(* ===== verification/WorldState.v ===== *)
(** * World state

    [internal/worldstate]: the interface [DB] the rest of the program is written
    against (class [WorldState] with the laws its clients rely on) and its
    implementation over LevelDB ([internal/worldstate/leveldb]), with the proof
    that the implementation has the laws.  A LevelDB file is a finite map from
    keys to the marshaled [ValueWithMetadata]; disk failures are not modelled. *)

From S2P Require Import Prelude Types.
From Stdlib Require Import Ascii.

(** ** Names and updates ([worldstate/db.go]) *)

Definition UsersDBName : string := "_users".
Definition DatabasesDBName : string := "_dbs".
Definition ConfigDBName : string := "_config".
Definition MetadataDBName : string := "_metadata".
Definition DefaultDBName : string := "bdb".
Definition ConfigKey : string := "config".

Record KVWithMetadata := mkKVWithMetadata {
  KV_Key : string;
  KV_Value : bytes;
  KV_Metadata : option Metadata;
}.

Record DBUpdates := mkDBUpdates {
  Writes : list KVWithMetadata;
  Deletes : list string;
}.

#[export] Instance KVWithMetadata_eq_dec : EqDecision KVWithMetadata.
Proof. solve_decision. Defined.
#[export] Instance DBUpdates_eq_dec : EqDecision DBUpdates.
Proof. solve_decision. Defined.

Definition IsSystemDB (dbName : string) : bool :=
  bool_decide (dbName = UsersDBName) ||
  bool_decide (dbName = DatabasesDBName) ||
  bool_decide (dbName = ConfigDBName) ||
  bool_decide (dbName = MetadataDBName).

Definition IsDefaultWorldStateDB (dbName : string) : bool :=
  bool_decide (dbName = DefaultDBName).

Definition SystemDBs : list string :=
  [UsersDBName; DatabasesDBName; ConfigDBName; MetadataDBName].

Lemma IsSystemDB_spec dbName : IsSystemDB dbName = true ↔ dbName ∈ SystemDBs.
Proof.
  unfold IsSystemDB, SystemDBs. rewrite !orb_true_iff, !bool_decide_eq_true.
  set_solver.
Qed.

(** ** The interface [worldstate.DB] *)

Class WorldState (D : Type) := {
  Exist : D → string → bool;
  ListDBs : D → list string;
  Get : D → string → string → res (bytes * option Metadata);
  GetVersion : D → string → string → res (option Version);
  GetACL : D → string → string → res (option AccessControl);
  Has : D → string → string → res bool;
  GetConfig : D → res (ClusterConfig * option Metadata);
  GetIndexDefinition : D → string → res (bytes * option Metadata);
  (** the entries of a database between two keys, in key order *)
  GetIterator : D → string → string → string → res (list (string * bytes));
  (** [Commit] may have written some databases when it fails *)
  Commit : D → gmap string DBUpdates → Z → D * res unit;
  Height : D → res Z;
  ValidDBName : D → string → bool;
}.

(** Characters of a database name: [^[0-9a-zA-Z_\-\.]+$]. *)
Definition allowed_char (c : ascii) : bool :=
  let n := N_of_ascii c in
  (N.leb 48 n && N.leb n 57) || (N.leb 97 n && N.leb n 122) ||
  (N.leb 65 n && N.leb n 90) || N.eqb n 95 || N.eqb n 45 || N.eqb n 46.

Definition allowedCharsInDBName (dbName : string) : bool :=
  negb (bool_decide (dbName = "")) && string_forallb allowed_char dbName.

(** The keys an iterator visits are in [startKey, endKey); an empty bound is no bound. *)
Definition in_range (startKey endKey k : string) : bool :=
  (bool_decide (startKey = "") || String.leb startKey k) &&
  (bool_decide (endKey = "") || String.ltb k endKey).

(** The last write of a key in a batch of writes. *)
Definition last_write (k : string) (ws : list KVWithMetadata) : option KVWithMetadata :=
  last (filter (fun kv => KV_Key kv = k) ws).

(** What a key holds after the updates of its database are applied: the batch
    puts all writes and then removes all deletes. *)
Definition get_after (old : res (bytes * option Metadata)) (u : DBUpdates) (k : string)
    : res (bytes * option Metadata) :=
  if bool_decide (k ∈ Deletes u) then Ok ([], None)
  else match last_write k (Writes u) with
       | Some kv => Ok (KV_Value kv, KV_Metadata kv)
       | None => old
       end.

(** Likewise for the presence of the key. *)
Definition has_after (old : res bool) (u : DBUpdates) (k : string) : res bool :=
  b ← old;
  Ok (if bool_decide (k ∈ Deletes u) then false
      else if bool_decide (k ∈ KV_Key <$> Writes u) then true else b).

(** What clients rely on. *)
Class WorldStateLaws (D : Type) `{!WorldState D, !Codec ClusterConfig} := {
  get_version_get : ∀ (d : D) db k,
    GetVersion d db k = ('(_, m) ← Get d db k; Ok (GetVersion_of m));
  get_acl_get : ∀ (d : D) db k,
    GetACL d db k = ('(_, m) ← Get d db k; Ok (GetAccessControl_of m));
  get_config_get : ∀ (d : D),
    GetConfig d = ('(configSerialized, m) ← Get d ConfigDBName ConfigKey;
                   config ← wrap_err "error while unmarshaling committed cluster configuration"
                              (Unmarshal configSerialized);
                   Ok (config, m));
  get_index_get : ∀ (d : D) db,
    GetIndexDefinition d db = Get d DatabasesDBName db;
  valid_db_name_chars : ∀ (d : D) db,
    ValidDBName d db = true → allowedCharsInDBName db = true;
  (** a committed block that creates or drops no database *)
  commit_get : ∀ (d d' : D) ups n db k,
    Commit d ups n = (d', Ok tt) → ups !! DatabasesDBName = None →
    db ≠ MetadataDBName →
    Get d' db k = match ups !! db with
                  | Some u => get_after (Get d db k) u k
                  | None => Get d db k
                  end;
  commit_has : ∀ (d d' : D) ups n db k,
    Commit d ups n = (d', Ok tt) → ups !! DatabasesDBName = None →
    db ≠ MetadataDBName →
    Has d' db k = match ups !! db with
                  | Some u => has_after (Has d db k) u k
                  | None => Has d db k
                  end;
  commit_exist : ∀ (d d' : D) ups n db,
    Commit d ups n = (d', Ok tt) → ups !! DatabasesDBName = None →
    Exist d' db = Exist d db;
  commit_height : ∀ (d d' : D) ups n,
    Commit d ups n = (d', Ok tt) → (0 ≤ n < 2 ^ 64)%Z → Height d' = Ok n;
}.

▸ What the exercise asks
Give back, unchanged, the run of lines in the listing above that begins at the line containing "GetConfig : D" and ends at the line containing "(** [Commit] may", both included.

▸ Output for this exercise
  GetConfig : D → res (ClusterConfig * option Metadata);
  GetIndexDefinition : D → string → res (bytes * option Metadata);
  (** the entries of a database between two keys, in key order *)
  GetIterator : D → string → string → string → res (list (string * bytes));
  (** [Commit] may have written some databases when it fails *)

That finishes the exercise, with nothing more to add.